**WORK TASK:**
Your response should contain every line from the data below that holds the string "embedding".

**INFORMATION SUPPLIED:**

(** C10: [sample] leaves the stored trajectory collection as it was; indeed
    every list that existed before the call is untouched (the shuffle works
    on a new list), and so is every generator object other than the
    instance's own. *)
Theorem sample_keeps_collection self steps w :
  let w' := (sample self steps w).2 in
  lists w' !! _trajectories self = lists w !! _trajectories self ∧
  (∀ x, is_Some (lists w !! x) → lists w' !! x = lists w !! x) ∧
  (∀ r, r ≠ rng self → rngs w' !! r = rngs w !! r).
Proof.
  intros w'.
  assert ((∀ x, is_Some (lists w !! x) → lists w' !! x = lists w !! x) ∧
          (∀ r, r ≠ rng self → rngs w' !! r = rngs w !! r)) as [Hlists Hrngs].
  { subst w'. run_ds.
    destruct (lists w !! _trajectories self) as [data|] eqn:Hl; simpl; [|done].
    destruct (rngs w !! rng self) as [g|] eqn:Hg; simpl.
    - rewrite lookup_insert_eq. destruct (shuffled g data) as [l' g']. simpl.
      rewrite lookup_insert_eq. simpl. split.
      + intros x Hx. rewrite !lookup_insert_ne by by apply fresh_list_ne. done.
      + intros r Hr. by rewrite lookup_insert_ne.
    - split; [|done].
      intros x Hx. by rewrite lookup_insert_ne by by apply fresh_list_ne. }
  split_and!; [|done|done].
  destruct (lists w !! _trajectories self) as [data|] eqn:Hl.
  - rewrite <- Hl. apply Hlists. by rewrite Hl.
  - subst w'. run_ds. by rewrite Hl.
Qed.

(** C8: [train] of the base class, which [TrajectoryDataset] inherits,
    returns [None] and leaves the whole state as it was. *)
Theorem train_is_noop self steps (kwargs : Kwargs) w :
  TrajectoryDataset.train self steps kwargs w = (Ok (), w) ∧
  ∀ (S : Type) (s : S), TrajectoryGenerator.train steps kwargs s = (Ok (), s).
Proof. split; [reflexivity|]. intros S s. reflexivity. Qed.

(** A run of [sample] calls on a live instance gives the pure stream. *)
Lemma samples_stream self data requests : ∀ w g,
  lists w !! _trajectories self = Some data →
  rngs w !! rng self = Some g →
  (samples self requests w).1 = Ok (shuffle_stream g data requests).
Proof.
  induction requests as [|steps requests IH]; intros w g Hl Hg; [done|].
  simpl. rewrite (sample_live self steps w data g Hl Hg).
  destruct (shuffled g data) as [l' g'] eqn:Hsh. simpl.
  unfold mbind, M_bind, mret, M_ret.
  match goal with |- context [samples self requests ?w1] =>
    specialize (IH w1 g') end.
  simpl in IH.
  rewrite lookup_insert_ne in IH by (apply fresh_list_ne; by rewrite Hl).
  rewrite lookup_insert_eq in IH. specialize (IH Hl eq_refl).
  destruct (samples self requests _) as [[rs|e] w2]; simpl in *; congruence.
Qed.

Lemma fresh_samples_stream path seed custom_logger requests w :
  (fresh_samples path seed custom_logger requests w).1
  = data ← types_load path; Ok (shuffle_stream (Random seed) data requests).
Proof.
  unfold fresh_samples, __init__, TrajectoryGenerator.__init__,
    TrajectoryGenerator.logger_fset.
  unfold mbind at 1 2 3 4 5, M_bind, mret, M_ret, lift_res. simpl.
  destruct (types_load path) as [data|e]; simpl; [|done].
  unfold new_list, new_Random. simpl.
  apply samples_stream; simpl; by rewrite lookup_insert_eq.
Qed.
End dataset_spec.
(** * next-themes: a shallow embedding of [src/index.tsx]

    The library keeps a colour-theme preference in [localStorage], resolves
    the [system] preference through the [(prefers-color-scheme: dark)] media
    query, and writes the result on [document.documentElement], once from an
    inline script emitted by [ThemeScript] and afterwards from [applyTheme].

    JavaScript strings are modelled as [string] (the code only inspects ASCII
    prefixes, so byte offsets and UTF-16 offsets coincide on what it looks
    at); [null] and [undefined] of a [string | null | undefined] value are
    both [None]; [localStorage] and the element's attributes are [gmap]s;
    [classList] is the ordered token list of the DOM; exceptions are explicit
    ([completion], [outcome]). *)

From Stdlib Require Import Ascii String.
From stdpp Require Import base option list gmap strings.

(** ** JavaScript values and string methods *)

Module JS.

(** Result of an operation that may throw. *)
Inductive completion (A : Type) : Type :=
| Normal (a : A)
| Throw.
Arguments Normal {A} a.
Arguments Throw {A}.

(** Truthiness of a string: every string but the empty one. *)
Definition truthy (s : string) : bool := negb (String.eqb s "").

(** Truthiness of a [string | null | undefined]. *)
Definition truthy_opt (o : option string) : bool :=
  match o with
  | Some s => truthy s
  | None => false
  end.

(** [a || b] on [string | null | undefined]. *)
Definition or (a b : option string) : option string :=
  if truthy_opt a then a else b.

(** [a || b] where [b] is a string. *)
Definition or_string (a : option string) (b : string) : string :=
  match a with
  | Some s => if truthy s then s else b
  | None => b
  end.

(** [s.startsWith(p)] *)
Definition startsWith (s p : string) : bool := String.prefix p s.

(** [s.substring(n)] *)
Fixpoint substring (n : nat) (s : string) : string :=
  match n, s with
  | O, _ => s
  | S n', String _ s' => substring n' s'
  | S _, EmptyString => EmptyString
  end.

(** [s.indexOf(c)] for a one-character needle; [None] is [-1]. *)
Fixpoint indexOf (c : ascii) (s : string) : option nat :=
  match s with
  | EmptyString => None
  | String a s' => if Ascii.eqb a c then Some O else S <$> indexOf c s'
  end.

(** [s.substring(i)] for an index that may be [-1]: negative arguments are
    clamped to [0]. *)
Definition substring_at (i : option nat) (s : string) : string :=
  match i with
  | Some n => substring n s
  | None => s
  end.

(** [l.includes(x)] on an array of strings. *)
Definition includes (l : list string) (x : string) : bool :=
  existsb (String.eqb x) l.

(** [l.join(sep)] *)
Definition join (sep : string) (l : list string) : string :=
  String.concat sep l.

End JS.

Import JS.

(** ** The browser environment *)

(** [window.localStorage].  [denied] stands for a storage whose every access
    throws (storage disabled or access denied), [full] for a storage that
    rejects the write at hand (quota exceeded).  A real quota depends on the
    value written, so [full] describes one write: a property about several
    writes assumes [full = false], a storage that accepts them all. *)
Record Storage : Type := {
  items : gmap string string;
  denied : bool;
  full : bool
}.

Definition getItem (st : Storage) (key : string) : completion (option string) :=
  if denied st then Throw else Normal (items st !! key).

Definition setItem (st : Storage) (key val : string) : completion Storage :=
  if denied st || full st then Throw
  else Normal {| items := <[key := val]> (items st);
                 denied := denied st; full := full st |}.

(** A [MediaQueryList] (or [MediaQueryListEvent]): the serialized query and
    whether it matches. *)
Record MediaQueryList : Type := {
  mq_media : string;
  matches : bool
}.

(** [document.documentElement] and the part of [document.head] the library
    touches: the class tokens, the attributes other than [class] and
    [style] under the names the code passes, the [color-scheme] style
    property ([None] when it is not set), and the style elements appended to
    the head. *)
Record Dom : Type := {
  classList : list string;
  attributes : gmap string string;
  colorScheme : option string;
  headStyles : list string
}.

(** Deferred work registered with [setTimeout]. *)
Inductive Timer : Type :=
| RemoveHeadStyle (css : string).

Record World : Type := {
  storage : Storage;
  media : MediaQueryList;
  document : Dom;
  timers : list Timer
}.

Definition with_document (w : World) (d : Dom) : World :=
  {| storage := storage w; media := media w; document := d; timers := timers w |}.

Definition with_storage (w : World) (st : Storage) : World :=
  {| storage := st; media := media w; document := document w; timers := timers w |}.

(** *** DOMTokenList *)

Definition is_ascii_whitespace (c : ascii) : bool :=
  let n := nat_of_ascii c in
  Nat.eqb n 9 || Nat.eqb n 10 || Nat.eqb n 12 || Nat.eqb n 13 || Nat.eqb n 32.

Fixpoint has_whitespace (s : string) : bool :=
  match s with
  | EmptyString => false
  | String c s' => is_ascii_whitespace c || has_whitespace s'
  end.

(** A token is accepted by [add] and [remove] when it is not empty
    (SyntaxError) and holds no ASCII whitespace (InvalidCharacterError). *)
Definition valid_token (s : string) : bool :=
  truthy s && negb (has_whitespace s).

(** [classList.remove(...tokens)]: all tokens are validated before any is
    removed. *)
Definition classList_remove (tokens : list string) (cl : list string)
  : completion (list string) :=
  if forallb valid_token tokens
  then Normal (List.filter (fun c => negb (includes tokens c)) cl)
  else Throw.

(** [classList.add(token)] *)
Definition classList_add (token : string) (cl : list string)
  : completion (list string) :=
  if valid_token token
  then Normal (if includes cl token then cl else cl ++ [token])
  else Throw.

Definition set_classList (d : Dom) (cl : list string) : Dom :=
  {| classList := cl; attributes := attributes d;
     colorScheme := colorScheme d; headStyles := headStyles d |}.

(** [d.setAttribute(n, v)] for a name the element accepts and keeps as it
    is ([plain_attribute] below): other names make the real method throw
    InvalidCharacterError, are lower-cased by an HTML element, or are
    reflected by [classList] ([class]) and by [style].  The properties that
    depend on the write carry [plain_attribute] as a hypothesis. *)
Definition setAttribute (n v : string) (d : Dom) : Dom :=
  {| classList := classList d; attributes := <[n := v]> (attributes d);
     colorScheme := colorScheme d; headStyles := headStyles d |}.

(** [d.removeAttribute(n)] *)
Definition removeAttribute (n : string) (d : Dom) : Dom :=
  {| classList := classList d; attributes := delete n (attributes d);
     colorScheme := colorScheme d; headStyles := headStyles d |}.
(** * iLQR, hindsight iLQR and the LQR tree of qr_trees: model and properties

    A shallow embedding of
      - src/templated/iLQR_impl.hh            (single-chain iLQR solver),
      - src/templated/iLQR_hindsight_impl.hh  (multi-branch hindsight solver),
      - src/lqr/lqr_tree.cc                   (Bellman backup on an LQR tree).

    Scalars.  The C++ code computes on [double].  The model computes in an
    arbitrary ordered field [F] (exact arithmetic), so that the algebraic
    content of the backups can be stated as equations.  The three places
    where the code relies on IEEE special values (the initial
    [old_cost = +infinity], the [quiet_NaN] that forces a first line-search
    pass, and the division in the cost ratio) are modelled by the small
    type [xdouble] below.  Where the underflow of the halved step size
    decides whether a line search ends, the step size is modelled as the
    binary64 number it is ([step64], [line_search64]).

    Matrices.  [Matrix<r,c>] is ['M[F]_(r,c)], [Vector<n>] is ['cV[F]_n].

    Control flow.  [solve] may fail an [IS_*] check (the macros throw) and
    its line search is an unbounded [while]; both are made explicit by the
    [outcome] type: [Throw] for a failed check, [Diverge] when the fuel
    given to a line search is exhausted. *)

From HB Require Import structures.
From mathcomp Require Import ssreflect ssrfun ssrbool eqtype ssrnat seq choice.
From mathcomp Require Import fintype bigop order ssralg ssrnum ssrint archimedean rat matrix.
From mathcomp Require Import ring lra.

Set Implicit Arguments.
Unset Strict Implicit.
Unset Printing Implicit Defensive.

Set Warnings "-rewrite-rw".

Import GRing.Theory Num.Theory Order.Theory.
Local Open Scope ring_scope.

(* ===================================================================== *)
(** ** Outcomes of a call *)
(* ===================================================================== *)

Inductive outcome (A : Type) : Type :=
  | Done of A     (* the call returned *)
  | Throw         (* an IS_* check failed *)
  | Diverge.      (* an unbounded loop used up its fuel *)

Arguments Throw {A}.
Arguments Diverge {A}.
Lemma C6_witness :
  let now := newDateYMD 2024 0 1 in
  let p := defaultProps in
  let s := initialState now p in
  isMonthWindow (numberOfMonths p) (activeMonths s) = true
  /\ goToNextMonths p s
     = Ok [SetActiveMonths (map (shiftMonth 2) (activeMonths s)); SetFocusedDate None].
Proof.
  cbv zeta.
  assert (H : isMonthWindow (numberOfMonths defaultProps)
                (activeMonths (initialState (newDateYMD 2024 0 1) defaultProps)) = true)
    by (vm_compute; reflexivity).
  split; [exact H|].
  refine (proj1 (proj2 (C6_navigation_shifts_by_whole_window defaultProps _ 1 H _ _)));
    [cbn; lia | lia].
Defined.

(** C6 as stated fails: on the two-month window January, February 2024 a
    step of 1 returns March, April, every entry moved by two months and
    not by one. *)
Lemma C6_counterexample :
  let w := getInitialMonths 0 2 (Some (newDateYMD 2024 0 15)) in
  isMonthWindow 2 w = true
  /\ getNextActiveMonth w 2 1 = Ok (map (shiftMonth 2) w)
  /\ getNextActiveMonth w 2 1 <> Ok (map (shiftMonth 1) w).
Proof.
  vm_compute. split; [reflexivity|]. split; [reflexivity|]. discriminate.
Qed.

(** C7.  On a window of [numberOfMonths >= 1] consecutive months,
    [goToNextMonths] followed by [goToPreviousMonths] gives back the
    window it started from: [getNextActiveMonth] with step 1 and then
    with step -1 on its result is the identity. *)
Theorem C7_next_then_previous_restores_window p s :
  isMonthWindow (numberOfMonths p) (activeMonths s) = true ->
  1 <= numberOfMonths p ->
  (w1 <- getNextActiveMonth (activeMonths s) (numberOfMonths p) 1 ;;
   getNextActiveMonth w1 (numberOfMonths p) (-1)) = Ok (activeMonths s)
  /\ exists es1 es2,
       goToNextMonths p s = Ok es1
       /\ goToPreviousMonths p (runEffects s es1) = Ok es2
       /\ activeMonths (runEffects (runEffects s es1) es2) = activeMonths s.
Proof.
  intros Hw Hn.
  assert (E1 : getNextActiveMonth (activeMonths s) (numberOfMonths p) 1
               = Ok (map (shiftMonth (numberOfMonths p)) (activeMonths s))).
  { rewrite getNextActiveMonth_shift by (assumption || lia).
    change (1 >? 0) with true. cbv iota.
    replace (1 + (numberOfMonths p - 1)) with (numberOfMonths p) by lia.
    reflexivity. }
  assert (E2 : getNextActiveMonth (map (shiftMonth (numberOfMonths p)) (activeMonths s))
                 (numberOfMonths p) (-1)
               = Ok (activeMonths s)).
  { rewrite getNextActiveMonth_shift
      by (try apply isMonthWindow_shift; assumption || lia).
    change (-1 >? 0) with false. cbv iota.
    replace (-1 - (numberOfMonths p - 1)) with (- numberOfMonths p) by lia.
    f_equal. eapply shiftMonth_inverse; eassumption. }
  split.
  - rewrite E1. cbn [bind]. exact E2.
  - unfold goToNextMonths, goToPreviousMonths. rewrite E1. cbn [bind].
    eexists. eexists. split; [reflexivity|].
    cbn [runEffects fold_left runEffect activeMonths]. rewrite E2. cbn [bind].
    split; reflexivity.
Qed.

Lemma C7_witness :
  let now := newDateYMD 2024 0 1 in
  let p := defaultProps in
  let s := initialState now p in
  isMonthWindow (numberOfMonths p) (activeMonths s) = true
  /\ (w1 <- getNextActiveMonth (activeMonths s) (numberOfMonths p) 1 ;;
      getNextActiveMonth w1 (numberOfMonths p) (-1)) = Ok (activeMonths s).
Proof.
  cbv zeta.
  assert (H : isMonthWindow (numberOfMonths defaultProps)
                (activeMonths (initialState (newDateYMD 2024 0 1) defaultProps)) = true)
    by (vm_compute; reflexivity).
  split; [exact H|].
  refine (proj1 (C7_next_then_previous_restores_window defaultProps _ H _)).
  cbn. lia.
Defined.

(** C8 at its failing input.  With 13 visible months [goToNextYear 1]
    computes a step of [1 * 12 - 13 + 1 = 0]; [getNextActiveMonth]
    then steps forward but prepends, and the window comes back holding
    the same months in reverse order: it is no longer a window of
    consecutive months in increasing order. *)
Theorem C8_next_year_reverses_13_month_window :
  let now := newDateYMD 2024 0 1 in
  let p := {| startDate := Some (newDateYMD 2024 0 15);
              endDate := None;
              focusedInput := Some START_DATE;
              minBookingDate := None;
              maxBookingDate := None;
              initialVisibleMonth := None;
              exactMinBookingDays := false;
              minBookingDays := 1;
              numberOfMonths := 13;
              isDateBlockedProps := fun _ => false;
              unavailableDates := [] |} in
  let s := initialState now p in
  isMonthWindow 13 (activeMonths s) = true
  /\ exists es,
       goToNextYear p s 1 = Ok es
       /\ activeMonths (runEffects s es) = rev (activeMonths s)
       /\ isMonthWindow 13 (activeMonths (runEffects s es)) = false.
Proof.
  cbv zeta. split; [vm_compute; reflexivity|].
  eexists. split; [vm_compute; reflexivity|].
  split; vm_compute; reflexivity.
Qed.

(** ** Keyboard focus *)

(** C9 at its failing input.  The picker opens on the start date
    2024-02-11: that day is focused and the window is February, March.
    ArrowRight on the focused day focuses 2024-02-12, a day of the same
    month, and the window is re-seeded all the same.  After a selection
    of 2024-03-20 with the start input focused, which re-seeds the window
    to March, April and leaves the focus on 2024-02-11, the same move of
    the focus changes the window to February, March. *)
Theorem C9_focus_move_within_month_reseeds :
  let now := newDateYMD 2024 0 1 in
  let feb11 := newDateYMD 2024 1 11 in
  let feb12 := newDateYMD 2024 1 12 in
  let p := withFocusedInput
             (feed defaultProps
                {| data_focusedInput := None;
                   data_startDate := Some feb11;
                   data_endDate := None |})
             (Some START_DATE) in
  let s := initialState now p in
  addDays feb11 1 = feb12
  /\ monthIndex feb12 = monthIndex feb11
  /\ focusedDate s = Some feb11
  /\ activeMonths s = window (12 * 2024 + 1) 2
  /\ dayOnKeyDown now p s feb11 ArrowRight
     = [SetFocusedDate (Some feb12); SetActiveMonths (window (12 * 2024 + 1) 2)]
  /\ exists p1 s1,
       selectAndFeed now (p, s) (newDateYMD 2024 2 20) = Ok (p1, s1)
       /\ focusedDate s1 = Some feb11
       /\ activeMonths s1 = window (12 * 2024 + 2) 2
       /\ onDateFocus now p1 s1 feb12
          = [SetFocusedDate (Some feb12); SetActiveMonths (window (12 * 2024 + 1) 2)]
       /\ activeMonths (runEffects s1 (onDateFocus now p1 s1 feb12))
          <> activeMonths s1.
Proof.
  cbv zeta. split; [vm_compute; reflexivity|]. split; [vm_compute; reflexivity|].
  split; [reflexivity|]. split; [vm_compute; reflexivity|].
  split; [vm_compute; reflexivity|].
  eexists. eexists. split; [vm_compute; reflexivity|].
  split; [reflexivity|]. split; [vm_compute; reflexivity|].
  split; [vm_compute; reflexivity|].
  vm_compute. discriminate.
Qed.

(** ** A completed selection *)

(** C10.  With no input focused, [onDateSelect] never calls
    [onDatesChange], whatever the date, the constraints and the mode: the
    selection and the focused input stay as they are.  All the call does
    is re-seed the month window around the date, when no date is focused
    or the focused one is another day. *)
Theorem C10_unfocused_select_never_emits now p s date :
  focusedInput p = None ->
  exists es,
    onDateSelect now p s date = Ok es
    /\ emitted es = []
    /\ feedAll p (emitted es) = p
    /\ es = (if dateLeavesFocus s date
             then [SetActiveMonths
                     (getInitialMonths now (numberOfMonths p) (Some date))]
             else []).
Proof. apply onDateSelect_unfocused. Qed.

**OUTPUT FOR THIS EXERCISE:**
(** * next-themes: a shallow embedding of [src/index.tsx]
    A shallow embedding of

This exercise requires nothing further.